Trump's warning to Democrats about Obamacare could be a bluff ... or an opportunity

Just when Americans thought the Obamacare repeal effort was dead and buried, President Donald Trump has exhumed it. The president says he wants a deal on health care even as he vowed Friday to unveil a massive tax cut for Americans — another enormously complicated mission. The White House is pushing for a vote on a new Obamacare replacement bill in the coming days.

The trouble is, Trump hasn't publicly demonstrated an ability to add or subtract provisions, or assemble a bipartisan coalition, to make a good deal happen.

The last bill, promoted by House Speaker Paul Ryan, was tanked by conservative members of the Freedom Caucus. Democrats who opposed that legislation didn't have to lift a finger.

Now, however, Trump says he has leverage to bring Democrats on board and help craft a solution. At issue is billions in subsidy payments to insurance companies that help cover medical costs for millions of low-income Americans. Trump says he may withhold those payments to insurers, which could hasten the collapse of Obamacare insurance markets in many states.

"Obamacare is dead next month if it doesn't get that money," Trump told The Wall Street Journal. "I haven't made my viewpoint clear yet. I don't want people to get hurt. ... What I think should happen and will happen is the Democrats will start calling me and negotiating."

Sen. Chuck Schumer of New York, the Democratic leader, essentially said: Don't hold your breath, Mr. President. We won't discuss a deal while Trump threatens to torpedo the law.

This could be a presidential bluff or ... an opportunity. We've urged Republicans and Democrats to negotiate a bipartisan Obamacare replacement that will withstand public scrutiny the way the original law, passed with only Democratic votes, never has. We think there is room in this scrum for movement toward that goal. If Trump is ready and willing to include Democrats in his negotiations, they should hear him out.

Our advice to Trump and the GOP:

•Don't sabotage already-shaky markets by withholding from insurers the subsidy payments that help make coverage affordable for low-income Americans. A sweeping coalition of national medical groups, insurers, hospitals, the U.S. Chamber of Commerce and the Bipartisan Policy Center urge Trump to maintain the subsidies. Scrapping them could force insurers to raise rates for everyone and endanger coverage for millions of people. If that happens, Trump won't be able to blame Democrats. He and his fellow Republicans will wear the jacket. Conventional wisdom is that no Democrat will get near a Trump/GOP replacement for Obamacare. But Trump may be able to entice Dems who know Obamacare risks collapse; there's only one insurance carrier in nearly a third of U.S. counties and more insurers are jumping ship. Democrats who say they want Americans covered may have to show up or shut up.

•Don't weaken popular Obamacare provisions. Since the defeat of the Ryan-led bill, Republicans have been tweaking it to attract more conservatives from the Freedom Caucus. But some of the proposals floated reportedly could undercut the law's popular provision that insurers not be allowed to deny coverage for people with pre-existing conditions. Diluting or scrapping that provision could be a huge step backward, to a time when insurers cherry-picked customers and many people with serious illnesses couldn't gain or afford coverage. Some moderate Republicans wouldn't vote for such a bill. That said, there are ways to create special risk pools or other means to cover these Americans without crushing insurers. More imagination, please.

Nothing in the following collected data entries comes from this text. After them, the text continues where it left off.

(** * High Card: a shallow embedding of [game.py] and [strategies/]

    The Python program is embedded as Rocq functions.  Python integers are
    [Z], Python lists of integers are [list Z], strings are [string].
    Exceptions are values of an error type; the console (standard input and
    output) and the state of the random generator are threaded explicitly
    through a small state-and-error monad. *)

From Stdlib Require Import ZArith NArith List String Ascii Lia Bool.
From Stdlib Require Import DecimalString.
Import ListNotations.

Local Open Scope string_scope.
Local Open Scope list_scope.
Local Open Scope Z_scope.

(** ** The Python built-ins the program calls *)

Module Py.

(** The exception classes that the built-ins used by the program raise. *)
Inductive exn : Type :=
| ValueError
| IndexError
| EOFError
| AttributeError
| KeyError
| NotImplementedError.

(** [type(e).__name__] *)
Definition exn_name (e : exn) : string :=
  match e with
  | ValueError => "ValueError"
  | IndexError => "IndexError"
  | EOFError => "EOFError"
  | AttributeError => "AttributeError"
  | KeyError => "KeyError"
  | NotImplementedError => "NotImplementedError"
  end.

(** The outcome of evaluating an expression: a value or a raised exception. *)
Inductive result (A : Type) : Type :=
| Return (a : A)
| Raise (e : exn).
Arguments Return {A} a.
Arguments Raise {A} e.

Definition rbind {A B} (r : result A) (k : A -> result B) : result B :=
  match r with
  | Return a => k a
  | Raise e => Raise e
  end.

(** [max(l)]: scans left to right, replacing the running maximum by every
    strictly greater item; [ValueError] on an empty list. *)
Fixpoint max_from (m : Z) (l : list Z) : Z :=
  match l with
  | [] => m
  | x :: t => max_from (if x >? m then x else m) t
  end.

Definition max (l : list Z) : result Z :=
  match l with
  | [] => Raise ValueError
  | x :: t => Return (max_from x t)
  end.

(** [min(l)]: the same scan with [<]; [ValueError] on an empty list. *)
Fixpoint min_from (m : Z) (l : list Z) : Z :=
  match l with
  | [] => m
  | x :: t => min_from (if x <? m then x else m) t
  end.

•Take another look at the proposal for an Obamacare replacement from a group of Republican senators led by Bill Cassidy of Louisiana and Susan Collins of Maine. Their Patient Freedom Act would give states flexibility to experiment, to learn the best way to help citizens buy the coverage they need and can afford. Under the proposal, states could keep Obamacare if they choose. Or they could design their own programs while receiving a similar amount of federal money. States could decide if they will maintain the current system of insurance exchanges. Or people could receive tax credits to subsidize premiums in new state-run marketplaces. States also could enroll people — such as young people who've rejected Obamacare's increasingly expensive (and increasingly high-deductible) coverage — in health plans that provide basic insurance against catastrophic medical expenses.

Like any good dealmaker, Trump surely hasn't divulged all his negotiating points. Nor will he take no for an answer if he thinks he can get to yes. He can, but only with Democrats' help, and only by blunting the self-centered Freedom Caucus.